Data records:
-------
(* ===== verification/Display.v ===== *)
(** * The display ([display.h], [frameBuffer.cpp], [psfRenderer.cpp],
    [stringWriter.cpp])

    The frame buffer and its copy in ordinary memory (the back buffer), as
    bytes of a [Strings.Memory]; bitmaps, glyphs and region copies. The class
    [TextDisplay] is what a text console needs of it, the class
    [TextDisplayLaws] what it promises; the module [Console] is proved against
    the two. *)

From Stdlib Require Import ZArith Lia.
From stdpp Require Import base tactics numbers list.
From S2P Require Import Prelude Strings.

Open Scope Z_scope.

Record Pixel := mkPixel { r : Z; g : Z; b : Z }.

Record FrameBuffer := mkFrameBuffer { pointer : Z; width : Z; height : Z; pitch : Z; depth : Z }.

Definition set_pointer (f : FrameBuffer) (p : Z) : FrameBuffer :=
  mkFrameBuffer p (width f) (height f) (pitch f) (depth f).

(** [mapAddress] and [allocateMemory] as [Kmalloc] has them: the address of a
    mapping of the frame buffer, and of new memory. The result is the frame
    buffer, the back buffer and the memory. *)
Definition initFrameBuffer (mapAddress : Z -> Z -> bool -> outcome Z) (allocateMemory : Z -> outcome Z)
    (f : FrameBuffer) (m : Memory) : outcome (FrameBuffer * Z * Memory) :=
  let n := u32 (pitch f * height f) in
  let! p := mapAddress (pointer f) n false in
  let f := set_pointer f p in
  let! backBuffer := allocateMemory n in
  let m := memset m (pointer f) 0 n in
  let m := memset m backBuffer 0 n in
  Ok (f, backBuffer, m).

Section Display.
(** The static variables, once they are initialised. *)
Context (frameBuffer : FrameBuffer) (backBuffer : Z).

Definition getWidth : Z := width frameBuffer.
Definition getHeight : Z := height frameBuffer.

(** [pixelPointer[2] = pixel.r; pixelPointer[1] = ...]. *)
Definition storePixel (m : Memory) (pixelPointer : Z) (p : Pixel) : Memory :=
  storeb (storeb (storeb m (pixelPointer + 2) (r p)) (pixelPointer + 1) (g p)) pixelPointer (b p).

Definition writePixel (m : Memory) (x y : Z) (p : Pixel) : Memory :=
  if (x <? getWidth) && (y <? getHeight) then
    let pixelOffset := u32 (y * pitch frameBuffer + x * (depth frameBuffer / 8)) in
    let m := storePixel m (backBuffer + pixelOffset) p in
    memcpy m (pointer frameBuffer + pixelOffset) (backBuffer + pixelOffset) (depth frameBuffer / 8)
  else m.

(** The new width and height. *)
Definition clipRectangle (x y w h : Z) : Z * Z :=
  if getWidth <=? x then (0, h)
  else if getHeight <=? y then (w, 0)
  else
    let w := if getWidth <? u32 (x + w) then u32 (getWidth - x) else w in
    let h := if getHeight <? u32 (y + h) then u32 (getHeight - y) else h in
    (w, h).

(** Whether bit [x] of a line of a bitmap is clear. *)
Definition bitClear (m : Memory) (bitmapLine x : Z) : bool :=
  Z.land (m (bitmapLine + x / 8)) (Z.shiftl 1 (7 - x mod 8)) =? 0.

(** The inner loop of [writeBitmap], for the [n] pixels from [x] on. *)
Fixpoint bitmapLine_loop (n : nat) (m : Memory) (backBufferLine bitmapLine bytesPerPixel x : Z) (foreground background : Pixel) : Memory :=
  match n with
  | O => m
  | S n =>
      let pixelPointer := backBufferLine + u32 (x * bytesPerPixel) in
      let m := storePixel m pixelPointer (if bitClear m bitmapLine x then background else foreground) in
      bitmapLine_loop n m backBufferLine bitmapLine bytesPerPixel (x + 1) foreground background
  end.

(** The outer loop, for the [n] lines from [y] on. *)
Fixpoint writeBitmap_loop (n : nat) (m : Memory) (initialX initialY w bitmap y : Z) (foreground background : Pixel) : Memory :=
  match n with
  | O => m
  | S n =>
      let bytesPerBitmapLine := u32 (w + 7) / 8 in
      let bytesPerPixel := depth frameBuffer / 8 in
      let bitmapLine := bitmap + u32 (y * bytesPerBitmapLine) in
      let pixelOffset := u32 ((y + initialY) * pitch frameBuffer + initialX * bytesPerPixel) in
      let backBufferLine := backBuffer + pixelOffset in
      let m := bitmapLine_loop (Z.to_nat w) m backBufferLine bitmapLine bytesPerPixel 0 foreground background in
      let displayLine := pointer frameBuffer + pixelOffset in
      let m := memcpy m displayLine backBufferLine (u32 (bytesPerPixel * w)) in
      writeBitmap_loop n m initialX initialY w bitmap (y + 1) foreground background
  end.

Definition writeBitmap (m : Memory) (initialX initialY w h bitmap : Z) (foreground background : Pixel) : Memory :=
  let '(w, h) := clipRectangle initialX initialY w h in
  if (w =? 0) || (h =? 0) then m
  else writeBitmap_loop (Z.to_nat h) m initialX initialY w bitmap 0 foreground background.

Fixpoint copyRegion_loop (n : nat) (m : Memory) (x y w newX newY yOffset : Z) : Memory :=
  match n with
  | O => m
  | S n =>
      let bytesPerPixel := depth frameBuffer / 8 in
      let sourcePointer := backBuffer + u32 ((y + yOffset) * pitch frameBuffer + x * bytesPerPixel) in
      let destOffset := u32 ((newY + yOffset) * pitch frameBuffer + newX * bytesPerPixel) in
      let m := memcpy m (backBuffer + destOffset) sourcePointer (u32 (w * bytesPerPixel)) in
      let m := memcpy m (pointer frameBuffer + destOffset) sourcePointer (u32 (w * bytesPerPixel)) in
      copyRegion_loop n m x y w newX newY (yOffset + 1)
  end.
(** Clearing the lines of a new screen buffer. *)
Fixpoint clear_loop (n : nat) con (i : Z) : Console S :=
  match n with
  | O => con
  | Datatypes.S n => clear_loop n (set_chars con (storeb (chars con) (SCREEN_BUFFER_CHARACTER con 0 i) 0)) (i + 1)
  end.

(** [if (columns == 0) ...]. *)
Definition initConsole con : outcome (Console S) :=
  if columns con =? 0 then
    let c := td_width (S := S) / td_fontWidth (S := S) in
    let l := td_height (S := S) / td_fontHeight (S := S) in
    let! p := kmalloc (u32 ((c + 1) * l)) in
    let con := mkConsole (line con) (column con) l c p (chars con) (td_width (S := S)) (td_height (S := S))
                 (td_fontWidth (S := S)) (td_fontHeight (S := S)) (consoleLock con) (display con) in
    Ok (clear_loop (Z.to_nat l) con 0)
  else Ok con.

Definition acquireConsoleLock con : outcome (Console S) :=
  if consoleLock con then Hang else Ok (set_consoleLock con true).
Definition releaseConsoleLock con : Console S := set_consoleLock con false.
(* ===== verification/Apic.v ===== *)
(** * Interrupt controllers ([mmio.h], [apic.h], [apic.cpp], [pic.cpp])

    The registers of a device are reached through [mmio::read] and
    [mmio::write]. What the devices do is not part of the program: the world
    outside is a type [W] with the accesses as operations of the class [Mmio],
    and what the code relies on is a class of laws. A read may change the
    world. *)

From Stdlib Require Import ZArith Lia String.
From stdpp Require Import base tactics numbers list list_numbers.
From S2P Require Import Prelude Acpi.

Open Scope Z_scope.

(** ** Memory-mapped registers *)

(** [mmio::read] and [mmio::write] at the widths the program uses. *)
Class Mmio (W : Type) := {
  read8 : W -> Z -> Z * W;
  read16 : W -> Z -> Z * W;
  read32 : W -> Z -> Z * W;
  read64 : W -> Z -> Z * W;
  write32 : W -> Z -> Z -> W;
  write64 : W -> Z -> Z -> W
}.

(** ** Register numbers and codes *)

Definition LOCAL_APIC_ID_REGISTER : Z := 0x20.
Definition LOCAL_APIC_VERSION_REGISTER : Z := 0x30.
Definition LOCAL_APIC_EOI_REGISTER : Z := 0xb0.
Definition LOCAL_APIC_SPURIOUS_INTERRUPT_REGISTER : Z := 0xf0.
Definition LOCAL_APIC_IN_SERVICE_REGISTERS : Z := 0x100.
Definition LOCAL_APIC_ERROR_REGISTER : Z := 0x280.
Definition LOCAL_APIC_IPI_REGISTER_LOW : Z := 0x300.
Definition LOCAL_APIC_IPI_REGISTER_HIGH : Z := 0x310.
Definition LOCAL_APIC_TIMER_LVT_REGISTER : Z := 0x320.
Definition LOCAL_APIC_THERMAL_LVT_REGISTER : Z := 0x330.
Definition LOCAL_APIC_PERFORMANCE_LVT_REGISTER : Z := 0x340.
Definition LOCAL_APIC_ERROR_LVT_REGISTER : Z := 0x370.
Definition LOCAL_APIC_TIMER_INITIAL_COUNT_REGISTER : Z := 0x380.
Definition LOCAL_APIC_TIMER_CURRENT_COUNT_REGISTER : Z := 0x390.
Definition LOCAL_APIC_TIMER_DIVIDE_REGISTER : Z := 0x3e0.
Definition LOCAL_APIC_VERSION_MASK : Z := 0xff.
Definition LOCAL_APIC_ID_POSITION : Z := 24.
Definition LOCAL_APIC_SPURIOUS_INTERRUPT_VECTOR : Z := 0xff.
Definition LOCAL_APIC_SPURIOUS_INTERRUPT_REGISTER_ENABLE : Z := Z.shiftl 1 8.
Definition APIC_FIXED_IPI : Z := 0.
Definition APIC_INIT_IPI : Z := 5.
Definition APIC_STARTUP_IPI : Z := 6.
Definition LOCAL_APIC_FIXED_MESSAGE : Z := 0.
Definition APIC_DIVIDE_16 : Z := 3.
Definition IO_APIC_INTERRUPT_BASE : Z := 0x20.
-------
● **REQUIRED WORK**:
Set down verbatim only the lines between the start of the data above and the line with "(** [mapAddress] and", both boundaries included.

● **WRITTEN RESPONSE**:
(* ===== verification/Display.v ===== *)
(** * The display ([display.h], [frameBuffer.cpp], [psfRenderer.cpp],
    [stringWriter.cpp])

    The frame buffer and its copy in ordinary memory (the back buffer), as
    bytes of a [Strings.Memory]; bitmaps, glyphs and region copies. The class
    [TextDisplay] is what a text console needs of it, the class
    [TextDisplayLaws] what it promises; the module [Console] is proved against
    the two. *)

From Stdlib Require Import ZArith Lia.
From stdpp Require Import base tactics numbers list.
From S2P Require Import Prelude Strings.

Open Scope Z_scope.

Record Pixel := mkPixel { r : Z; g : Z; b : Z }.

Record FrameBuffer := mkFrameBuffer { pointer : Z; width : Z; height : Z; pitch : Z; depth : Z }.

Definition set_pointer (f : FrameBuffer) (p : Z) : FrameBuffer :=
  mkFrameBuffer p (width f) (height f) (pitch f) (depth f).

(** [mapAddress] and [allocateMemory] as [Kmalloc] has them: the address of a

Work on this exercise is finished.